- [Assignment]: Write out once more the lines running from the top of the entries below to the line with "destruct (Z.gtb 0", both ends included.

- [Dataset items]:
(** X11. The parameter [lr] is left out exactly when no language is given
    or the given flags have value 0 or 2^35 - 1; otherwise it is the wire
    string of the flags. *)
Theorem search_params_lr (self : Search.t) (query : string)
  (max_results start_index : Z) (language : option instance)
  (safe_search : bool) (params : list (string * Search.param)) :
  Search.search_params self query max_results start_index language
                       safe_search = Ok params ->
  (param_lookup "lr" params = None <->
   language = None \/
   exists flags, language = Some flags /\
                 (value flags = 0 \/ value flags = 2 ^ 35 - 1)) /\
  (forall wire, param_lookup "lr" params = Some (Search.PStr wire) <->
                exists flags, language = Some flags /\
                              to_google_flags Language flags = Some wire).
Proof.
  unfold Search.search_params.
  destruct (Z.gtb 1 max_results && Z.gtb max_results 10); [discriminate|].
  destruct (Z.gtb 0 start_index && Z.gtb start_index 100); [discriminate|].
  assert (Hlen : len (flag_values Language) = 35) by (vm_compute; reflexivity).
  destruct language as [flags|].
  - pose proof (to_google_flags_None_iff Language flags) as Hiff.
    rewrite Hlen in Hiff.
    destruct (to_google_flags Language flags) as [w|] eqn:E;
      intros H; injection H as <-; cbn [app param_lookup String.eqb Ascii.eqb
                                         Bool.eqb].
    + split.
      * split; [discriminate|]. intros [H|[f [Hf Hv]]]; [discriminate|].
        injection Hf as <-. apply Hiff in Hv. discriminate.
      * intros wire. split.
        -- intros H. injection H as <-. now exists flags.
        -- intros [f [Hf Hw]]. injection Hf as <-. congruence.
    + split.
      * split; [|reflexivity]. intros _. right. exists flags.
        split; [reflexivity|]. now apply Hiff.
      * intros wire. split; [discriminate|].
        intros [f [Hf Hw]]. injection Hf as <-. congruence.
  - intros H. injection H as <-. cbn. split.
    + split; [now left | reflexivity].
    + intros wire. split; [discriminate|]. intros [f [Hf _]]. discriminate.
Qed.

(** * [cse/engine.py] and [cse/result.py]: the decoded response *)

Lemma obind_throw {A B : Type} (r : outcome A) (k : A -> outcome B) (e : pyexn) :
  obind r k = Throw e ->
  r = Throw e \/ exists a, r = Return a /\ k a = Throw e.
Proof.
  destruct r as [a|e']; simpl; intros H.
  - right. now exists a.
  - left. now injection H as <-.
Qed.

Lemma obind_return {A B : Type} (r : outcome A) (k : A -> outcome B) (b : B) :
  obind r k = Return b -> exists a, r = Return a /\ k a = Return b.
Proof.
  destruct r as [a|e']; simpl; intros H; [now exists a | discriminate].
Qed.

Lemma getitem_not_api (v : json) (key : string) (e : pyexn) :
  getitem v key = Throw e -> api_error e = false.
Proof.
  destruct v; simpl; try (intros H; injection H as <-; reflexivity).
  destruct (assoc key members); [discriminate|].
  intros H; injection H as <-; reflexivity.
Qed.

Lemma getitem0_not_api (v : json) (e : pyexn) :
  getitem0 v = Throw e -> api_error e = false.
Proof.
  destruct v as [| | |s|items|members]; simpl;
    try (intros H; injection H as <-; reflexivity).
  - destruct s; [|discriminate]. intros H; injection H as <-; reflexivity.
  - destruct items; [|discriminate]. intros H; injection H as <-; reflexivity.
Qed.

Lemma get_method_not_api (v : json) (key : string) (e : pyexn) :
  get_method v key = Throw e -> api_error e = false.
Proof.
  destruct v; simpl; try discriminate; intros H; injection H as <-; reflexivity.
Qed.

Lemma split_method_not_api (v : json) (sep : ascii) (e : pyexn) :
  split_method v sep = Throw e -> api_error e = false.
Proof.
  destruct v; simpl; try discriminate; intros H; injection H as <-; reflexivity.
Qed.

Lemma iterate_not_api (v : json) (e : pyexn) :
  iterate v = Throw e -> api_error e = false.
Proof.
  destruct v; simpl; try discriminate; intros H; injection H as <-; reflexivity.
Qed.

Lemma init_not_api (data : json) (e : pyexn) :
  SearchResult.__init__ data = Throw e -> api_error e = false.
Proof.
  unfold SearchResult.__init__. intros H.
  apply obind_throw in H. destruct H as [H|[title [_ H]]];
    [now apply getitem_not_api in H|].
  apply obind_throw in H. destruct H as [H|[snip [_ H]]];
    [now apply get_method_not_api in H|].
  apply obind_throw in H. destruct H as [H|[snippet [_ H]]].
  { destruct (truthy snip); [|discriminate].
    apply obind_throw in H. destruct H as [H|[parts [_ H]]];
      [now apply split_method_not_api in H | discriminate]. }
  apply obind_throw in H. destruct H as [H|[link [_ H]]];
    [now apply getitem_not_api in H|].
  apply obind_throw in H. destruct H as [H|[pagemap [_ H]]];
    [now apply getitem_not_api in H|].
  apply obind_throw in H. destruct H as [H|[image [_ H]]];
    [now apply get_method_not_api in H|].
  apply obind_throw in H. destruct H as [H|[src [_ H]]]; [|discriminate].
  destruct (truthy image); [|discriminate].
  apply obind_throw in H. destruct H as [H|[first [_ H]]];
    [now apply getitem0_not_api in H | now apply getitem_not_api in H].
Qed.

Lemma results_not_api (ds : list json) (e : pyexn) :
  Search.results ds = Throw e -> api_error e = false.
Proof.
  induction ds as [|d ds IH]; simpl; intros H; [discriminate|].
  apply obind_throw in H. destruct H as [H|[r [_ H]]];
    [now apply init_not_api in H|].
  apply obind_throw in H. destruct H as [H|[rs [_ H]]];
    [now apply IH | discriminate].
Qed.

(** X12. A response whose [error] entry is true (a non-empty dict, as the
    API sends) makes [search] fail on the attribute [status], which no
    decoded value has. *)
Theorem error_is_attribute_error (response error : json) :
  get_method response "error" = Return error -> truthy error = true ->
  Search.search_response response = Throw (NoAttribute "status").
Proof.
  intros Hget Htrue. unfold Search.search_response.
  rewrite Hget. cbn [obind]. now rewrite Htrue.
Qed.

(** X13. Whatever the response, [search] raises neither
    [QuotaExceededError] nor [SearchError]. *)
Theorem api_errors_never_raised (response : json) :
  Search.search_response response <> Throw QuotaExceededError /\
  forall data, Search.search_response response <> Throw (SearchError data).
Proof.
  assert (H : forall e, Search.search_response response = Throw e ->
                        api_error e = false).
  { intros e H. unfold Search.search_response in H.
    apply obind_throw in H. destruct H as [H|[error [_ H]]];
      [now apply get_method_not_api in H|].
    destruct (truthy error).
    - simpl in H. injection H as <-. reflexivity.
    - apply obind_throw in H. destruct H as [H|[items [_ H]]];
        [now apply getitem_not_api in H|].
      apply obind_throw in H. destruct H as [H|[ds [_ H]]];
        [now apply iterate_not_api in H | now apply results_not_api in H]. }
  split.
  - intros E. apply H in E. discriminate.
  - intros data E. apply H in E. discriminate.
Qed.

(** X14. A response without an error and without the key [items] makes
    [search] raise [KeyError] for [items]. *)
Theorem missing_items_key_error (members : list (string * json)) :
  (forall error, assoc "error" members = Some error -> truthy error = false) ->
  assoc "items" members = None ->
  Search.search_response (JObj members) = Throw (KeyError (JStr "items")).
Proof.
  intros Herr Hitems. unfold Search.search_response, get_method, getitem.
  cbn [obind].
  assert (E : truthy (match assoc "error" members with
                      | Some x => x | None => JNull end) = false).
  { destruct (assoc "error" members) as [x|] eqn:Ex; [now apply Herr|reflexivity]. }
  rewrite E, Hitems. reflexivity.
Qed.

Lemma split_nonempty (s : string) (c : ascii) : split s c <> [].
Proof.
  destruct s as [|d s]; simpl; [discriminate|].
  destruct (Ascii.eqb d c); [discriminate|].
  destruct (split s c); discriminate.
Qed.

Lemma join_split_remove (s : string) (c : ascii) :
  join EmptyString (split s c) = remove_char c s.
Proof.
  unfold join. induction s as [|d s IH]; [reflexivity|].
  cbn [split remove_char]. pose proof (split_nonempty s c) as Hne.
  destruct (split s c) as [|tok toks]; [contradiction|].
  destruct (Ascii.eqb d c).
  - rewrite <- IH. reflexivity.
  - rewrite <- IH. destruct toks; reflexivity.
Qed.

Lemma remove_char_count (s : string) (c : ascii) :
  count (remove_char c s) c = O.
Proof.
  induction s as [|d s IH]; [reflexivity|]. simpl.
  destruct (Ascii.eqb d c) eqn:E; [exact IH|]. simpl. now rewrite E.
Qed.

Lemma snippet_cleaned (s : string) :
  (if truthy (JStr s)
   then parts <~ split_method (JStr s) newline ;;
        Return (JStr (join EmptyString parts))
   else Return (JStr s))
  = Return (JStr (remove_char newline s)).
Proof.
  destruct s as [|c s]; [reflexivity|].
  change (truthy (JStr (String c s))) with true. cbv iota.
  unfold split_method. cbn [obind]. now rewrite join_split_remove.
Qed.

- [Answer to this exercise]:
(** X11. The parameter [lr] is left out exactly when no language is given
    or the given flags have value 0 or 2^35 - 1; otherwise it is the wire
    string of the flags. *)
Theorem search_params_lr (self : Search.t) (query : string)
  (max_results start_index : Z) (language : option instance)
  (safe_search : bool) (params : list (string * Search.param)) :
  Search.search_params self query max_results start_index language
                       safe_search = Ok params ->
  (param_lookup "lr" params = None <->
   language = None \/
   exists flags, language = Some flags /\
                 (value flags = 0 \/ value flags = 2 ^ 35 - 1)) /\
  (forall wire, param_lookup "lr" params = Some (Search.PStr wire) <->
                exists flags, language = Some flags /\
                              to_google_flags Language flags = Some wire).
Proof.
  unfold Search.search_params.
  destruct (Z.gtb 1 max_results && Z.gtb max_results 10); [discriminate|].
  destruct (Z.gtb 0 start_index && Z.gtb start_index 100); [discriminate|].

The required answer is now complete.